**RECORDS PROVIDED:**
-- Opening Marker --

(* ===== verification/Mutations.v ===== *)
(** * Mutations: the contract

    [mutations/base.py]: realized mutations with their frozen parameters, the state an operator is
    given and returns, the registration of an operator with the effects it declares, the registry and
    the evidence of an invocation.  A signer is an object: operators may replace it, and the pipeline
    compares objects by identity, so a signer here carries the identity of its object. *)

From S2P Require Import Prelude Text TextLemmas Commands Json JsonFlat Hashing Base64 Signing.

Local Open Scope Z_scope.

Definition MAX_MUTATIONS_PER_PIPELINE : Z := 16.
Definition MAX_MUTATION_REGISTRATIONS : Z := 64.
Definition MAX_OPERATOR_VERSION : Z := 2 ^ 31 - 1.
Definition MAX_PARAMETER_DEPTH : Z := 64.
Definition MAX_PARAMETER_NODES : Z := 100000.
Definition MAX_PARAMETER_COLLECTION_ITEMS : Z := 1000.
Definition MAX_PARAMETER_KEY_LENGTH : Z := 256.
Definition MAX_PARAMETER_STRING_LENGTH : Z := 4096.
Definition MAX_MUTATION_HEADERS : Z := 144.
Definition MAX_MEDIA_TYPE_LENGTH : Z := 256.
Definition REDACTED_PARAMETER_VALUE : str := u "[REDACTED]".

Inductive MutationStage := STRUCTURAL | RAW_PRE_SIGN | HEADER_PRE_SIGN | SIGNING | RAW_POST_SIGN | HEADER_POST_SIGN.
#[global] Instance MutationStage_eq_dec : EqDecision MutationStage.
Proof. solve_decision. Defined.
Definition PIPELINE_STAGE_RANK (stage : MutationStage) : Z :=
  match stage with
  | STRUCTURAL => 0 | RAW_PRE_SIGN => 1 | HEADER_PRE_SIGN => 2 | SIGNING => 3 | RAW_POST_SIGN => 4 | HEADER_POST_SIGN => 5
  end.

Inductive SignatureHeaderAction := Action_NONE | Action_REMOVE | Action_REPLACE.
#[global] Instance SignatureHeaderAction_eq_dec : EqDecision SignatureHeaderAction.
Proof. solve_decision. Defined.

(** ** Parameters

    A frozen object holds the same values as the object it was made of: freezing and thawing check
    and copy.  A number with a fraction is no JSON value here. *)

Definition parameters := list (str * json).

(** The number of values visited so far, with this one and those within it. *)
Fixpoint _freeze_parameter_value (value : json) (depth node_limit nodes : Z) : result Z :=
  raise_if node_limit <? nodes + 1 with ValueError ;;
  raise_if MAX_PARAMETER_DEPTH <? depth with ValueError ;;
  match value with
  | JNull | JBool _ => Ok (nodes + 1)
  | JInt z => raise_if negb (within (- MAX_SAFE_INTEGER) MAX_SAFE_INTEGER z) with ValueError ;; Ok (nodes + 1)
  | JFloat _ => Raise TypeError
  | JString s => raise_if MAX_PARAMETER_STRING_LENGTH <? zlen s with ValueError ;; Ok (nodes + 1)
  | JArray items =>
    raise_if MAX_PARAMETER_COLLECTION_ITEMS <? zlen items with ValueError ;;
    for_each (fun nodes item => _freeze_parameter_value item (depth + 1) node_limit nodes) (nodes + 1) items
  | JObject members =>
    raise_if MAX_PARAMETER_COLLECTION_ITEMS <? zlen members with ValueError ;;
    raise_if negb (bool_decide (NoDup (map fst members))) with ValueError ;;
    for_each (fun nodes (m : str * json) =>
      raise_if MAX_PARAMETER_KEY_LENGTH <? zlen m.1 with ValueError ;;
      _freeze_parameter_value m.2 (depth + 1) node_limit nodes) (nodes + 1) members
  end.

(** The parameter envelope itself is not counted. *)
Definition freeze_parameter_object (values : parameters) : result parameters :=
  raise_if existsb (fun m => bool_decide (m.1 = [])) values with ValueError ;;
  let! _ := _freeze_parameter_value (JObject values) 0 (MAX_PARAMETER_NODES + zlen values) (-1) in
  Ok values.

Fixpoint _redact_parameter_value (value : json) : json :=
  match value with
  | JArray items => JArray (map _redact_parameter_value items)
  | JObject members => JObject (map (fun m => (m.1, _redact_parameter_value m.2)) members)
  | _ => JString REDACTED_PARAMETER_VALUE
  end.
Definition _redacted_projection (values : parameters) : parameters := map (fun m => (m.1, _redact_parameter_value m.2)) values.

(** ** Realized mutations *)

Definition _validate_operator_identity (operator_id : str) (operator_version : Z) : result unit :=
  raise_if negb (identifier_text operator_id) with ValueError ;;
  raise_if negb (within 1 MAX_OPERATOR_VERSION operator_version) with ValueError ;;
  Ok tt.

Record RealizedMutation := {
  rz_operator_id : str; rz_operator_version : Z; rz_stage : MutationStage; rz_parameters : parameters;
  rz_parameters_safe : parameters
}.
Definition make_realized (operator_id : str) (operator_version : Z) (stage : MutationStage) (values : parameters)
    (parameters_safe : option parameters) : result RealizedMutation :=
  let! _ := _validate_operator_identity operator_id operator_version in
  let! frozen := freeze_parameter_object values in
  let! frozen_safe := match parameters_safe with None => Ok (_redacted_projection frozen) | Some safe => freeze_parameter_object safe end in
  Ok {| rz_operator_id := operator_id; rz_operator_version := operator_version; rz_stage := stage;
        rz_parameters := frozen; rz_parameters_safe := frozen_safe |}.

(** ** Request state *)

Definition _validate_event_id (event_id : str) : result unit :=
  raise_if bool_decide (event_id = []) with ValueError ;;
  let! encoded := utf8_encode event_id in
  raise_if MAX_EVENT_ID_BYTES <? zlen encoded with ValueError ;;
  Ok tt.

(** [_MEDIA_TYPE]: a type, a slash, a subtype, then nothing or blanks, a semicolon and one line of text. *)
Definition media_char (c : N) : bool := is_upper c || is_lower c || is_decimal c || has_char c (u "!#$&^_.+-").
Fixpoint span (p : N -> bool) (s : str) : str * str :=
  match s with
  | c :: rest => if p c then let (taken, left) := span p rest in (c :: taken, left) else ([], s)
  | [] => ([], [])
  end.
Definition media_parameters (s : str) : bool :=
  match s with
  | [] => true
  | _ =>
    match (span (fun c => (c =? 32)%N || (c =? 9)%N) s).2 with
    | 59%N :: rest => forallb (fun c => negb ((c =? 13)%N || (c =? 10)%N)) rest
    | _ => false
    end
  end.
Definition media_type_text (s : str) : bool :=
  let (main, rest) := span media_char s in
  match rest with
  | 47%N :: rest =>
    let (sub, rest) := span media_char rest in
    negb (bool_decide (main = [])) && negb (bool_decide (sub = [])) && media_parameters rest
  | _ => false
  end.
Definition _validate_media_type (media_type : str) : result unit :=
  raise_if negb (within 1 MAX_MEDIA_TYPE_LENGTH (zlen media_type)) || negb (media_type_text media_type) with ValueError ;;
  Ok tt.

(** A signer object. *)
Record SignerObject (T : Type) := { so_identity : Z; so_signer : T }.
Arguments so_identity {T}.
Arguments so_signer {T}.

Section mutations.
Context {T : Type}.

Record MutationState := {
  ms_body : bytes; ms_headers : list SignatureHeader; ms_signing_time_ns : Z; ms_signer : option (SignerObject T)
}.
Definition _validate_state_fields (s : MutationState) : result MutationState :=
  raise_if MAX_MUTATION_HEADERS <? zlen (ms_headers s) with ValueError ;;
  raise_if negb (bool_decide (NoDup (map header_name (ms_headers s)))) with ValueError ;;
  raise_if negb (within SIGNED_INT64_MIN SIGNED_INT64_MAX (ms_signing_time_ns s)) with ValueError ;;
  Ok s.

(** A [MutationOutput] has the fields and the checks of a [MutationState]. *)
Definition MutationOutput := MutationState.

Record MutationInput := { mi_realized : RealizedMutation; mi_state : MutationState; mi_event_id : str; mi_media_type : str }.
Definition make_input (realized : RealizedMutation) (state : MutationState) (event_id media_type : str) : result MutationInput :=
  let! _ := _validate_event_id event_id in
  let! _ := _validate_media_type media_type in
  Ok {| mi_realized := realized; mi_state := state; mi_event_id := event_id; mi_media_type := media_type |}.
Definition mi_parameters (i : MutationInput) : parameters := rz_parameters (mi_realized i).

End mutations.
Arguments MutationState : clear implicits.
Arguments MutationOutput : clear implicits.
Arguments MutationInput : clear implicits.

(** The protocol of an operator over the signers [T]. *)
Class MutationOperator (O T : Type) := apply_mutation : O -> MutationInput T -> result (MutationOutput T).

(** ** Registrations *)

Section registrations.
Context {O : Type}.

Record MutationRegistration := {
  mr_operator_id : str; mr_operator_version : Z; mr_stage : MutationStage; mr_implementation : O;
  mr_changes_body : bool; mr_requires_valid_json : bool; mr_invalidates_json : bool;
  mr_written_headers : list str; mr_removed_headers : list str; mr_signature_header_action : SignatureHeaderAction;
  mr_may_change_signing_time : bool; mr_may_replace_signer : bool
}.

Definition _normalize_declared_headers (headers : list str) : result (list str) :=
  raise_if MAX_MUTATION_HEADERS <? zlen headers with ValueError ;;
  let! normalized := map_result (fun value => let! h := make_signature_header value [] in Ok (header_name h)) headers in
  raise_if negb (bool_decide (NoDup normalized)) with ValueError ;;
  Ok normalized.

Definition header_effect (r : MutationRegistration) : bool :=
  negb (bool_decide (mr_written_headers r = [])) || negb (bool_decide (mr_removed_headers r = []))
  || negb (bool_decide (mr_signature_header_action r = Action_NONE)).
Definition signing_effect (r : MutationRegistration) : bool := mr_may_change_signing_time r || mr_may_replace_signer r.
(** [_validate_stage_effects]: the effects a stage allows. *)
Definition stage_effects_ok (r : MutationRegistration) : bool :=
  match mr_stage r with
  | STRUCTURAL =>
    negb (negb (mr_changes_body r) || negb (mr_requires_valid_json r) || mr_invalidates_json r || header_effect r || signing_effect r)
  | RAW_PRE_SIGN | RAW_POST_SIGN => negb (negb (mr_changes_body r) || header_effect r || signing_effect r)
  | HEADER_PRE_SIGN | HEADER_POST_SIGN =>
    negb (mr_changes_body r || mr_invalidates_json r || signing_effect r || negb (header_effect r))
    && negb (negb (bool_decide (mr_signature_header_action r = Action_NONE)) && negb (bool_decide (mr_stage r = HEADER_POST_SIGN)))
  | SIGNING =>
    negb (mr_changes_body r || mr_requires_valid_json r || mr_invalidates_json r || header_effect r || negb (signing_effect r))
  end.
Definition with_headers (r : MutationRegistration) (written removed : list str) : MutationRegistration :=
  {| mr_operator_id := mr_operator_id r; mr_operator_version := mr_operator_version r; mr_stage := mr_stage r;
     mr_implementation := mr_implementation r; mr_changes_body := mr_changes_body r;
     mr_requires_valid_json := mr_requires_valid_json r; mr_invalidates_json := mr_invalidates_json r;
     mr_written_headers := written; mr_removed_headers := removed;
     mr_signature_header_action := mr_signature_header_action r;
     mr_may_change_signing_time := mr_may_change_signing_time r; mr_may_replace_signer := mr_may_replace_signer r |}.
Definition validate_registration (r : MutationRegistration) : result MutationRegistration :=
  let! _ := _validate_operator_identity (mr_operator_id r) (mr_operator_version r) in
  let! written := _normalize_declared_headers (mr_written_headers r) in
  let! removed := _normalize_declared_headers (mr_removed_headers r) in
  raise_if shares written removed with ValueError ;;
  raise_if negb (stage_effects_ok (with_headers r written removed)) with ValueError ;;
  Ok (with_headers r written removed).
Definition mr_key (r : MutationRegistration) : str * Z := (mr_operator_id r, mr_operator_version r).

(** ** Registry: the registrations, in order *)

Definition StaticMutationRegistry := list MutationRegistration.
Definition by_key (registry : StaticMutationRegistry) (key : str * Z) : option MutationRegistration :=
  List.find (fun r => bool_decide (mr_key r = key)) registry.
Definition register_mutation (registry : StaticMutationRegistry) (r : MutationRegistration) : result StaticMutationRegistry :=
  let! snapshot := validate_registration r in
  match by_key registry (mr_key snapshot) with
  | Some _ => Raise (MutationError "MUT_DUPLICATE_REGISTRATION")
  | None => Ok (registry ++ [snapshot])
  end.
Definition make_mutation_registry (registrations : list MutationRegistration) : result StaticMutationRegistry :=
  raise_if MAX_MUTATION_REGISTRATIONS <? zlen registrations with MutationError "MUT_REGISTRY_LIMIT" ;;
  for_each register_mutation [] registrations.
(** [registration] *)
Definition registration_of (registry : StaticMutationRegistry) (realized : RealizedMutation) : result MutationRegistration :=
  match by_key registry (rz_operator_id realized, rz_operator_version realized) with
  | None =>
    if existsb (fun r => bool_decide (mr_operator_id r = rz_operator_id realized)) registry
    then Raise (MutationError "MUT_OPERATOR_VERSION_UNREGISTERED")
    else Raise (MutationError "MUT_OPERATOR_UNREGISTERED")
  | Some r =>
    raise_if negb (bool_decide (mr_stage r = rz_stage realized)) with MutationError "MUT_OPERATOR_STAGE_CONFLICT" ;;
    Ok r
  end.
End registrations.
Arguments MutationRegistration : clear implicits.
Arguments StaticMutationRegistry : clear implicits.

(** ** Evidence *)

Record MutationEvidence := {
  me_operator_id : str; me_operator_version : Z; me_stage : MutationStage; me_parameters_safe : parameters;
  me_input_body_sha256 : str; me_output_body_sha256 : str
}.
Definition validate_mutation_evidence (e : MutationEvidence) : result MutationEvidence :=
  let! _ := _validate_operator_identity (me_operator_id e) (me_operator_version e) in
  let! _ := validate_sha256_digest (me_input_body_sha256 e) in
  let! _ := validate_sha256_digest (me_output_body_sha256 e) in
  Ok e.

-- Closing Marker --

**DIRECTIONS FOR THIS TASK:** Using the records above, set down exactly the lines from the one with "rz_stage := stage;" through the one with "let (sub, rest)", inclusive, and nothing more.

**WORKED SOLUTION:**
  Ok {| rz_operator_id := operator_id; rz_operator_version := operator_version; rz_stage := stage;
        rz_parameters := frozen; rz_parameters_safe := frozen_safe |}.

(** ** Request state *)

Definition _validate_event_id (event_id : str) : result unit :=
  raise_if bool_decide (event_id = []) with ValueError ;;
  let! encoded := utf8_encode event_id in
  raise_if MAX_EVENT_ID_BYTES <? zlen encoded with ValueError ;;
  Ok tt.

(** [_MEDIA_TYPE]: a type, a slash, a subtype, then nothing or blanks, a semicolon and one line of text. *)
Definition media_char (c : N) : bool := is_upper c || is_lower c || is_decimal c || has_char c (u "!#$&^_.+-").
Fixpoint span (p : N -> bool) (s : str) : str * str :=
  match s with
  | c :: rest => if p c then let (taken, left) := span p rest in (c :: taken, left) else ([], s)
  | [] => ([], [])
  end.
Definition media_parameters (s : str) : bool :=
  match s with
  | [] => true
  | _ =>
    match (span (fun c => (c =? 32)%N || (c =? 9)%N) s).2 with
    | 59%N :: rest => forallb (fun c => negb ((c =? 13)%N || (c =? 10)%N)) rest
    | _ => false
    end
  end.
Definition media_type_text (s : str) : bool :=
  let (main, rest) := span media_char s in
  match rest with
  | 47%N :: rest =>
    let (sub, rest) := span media_char rest in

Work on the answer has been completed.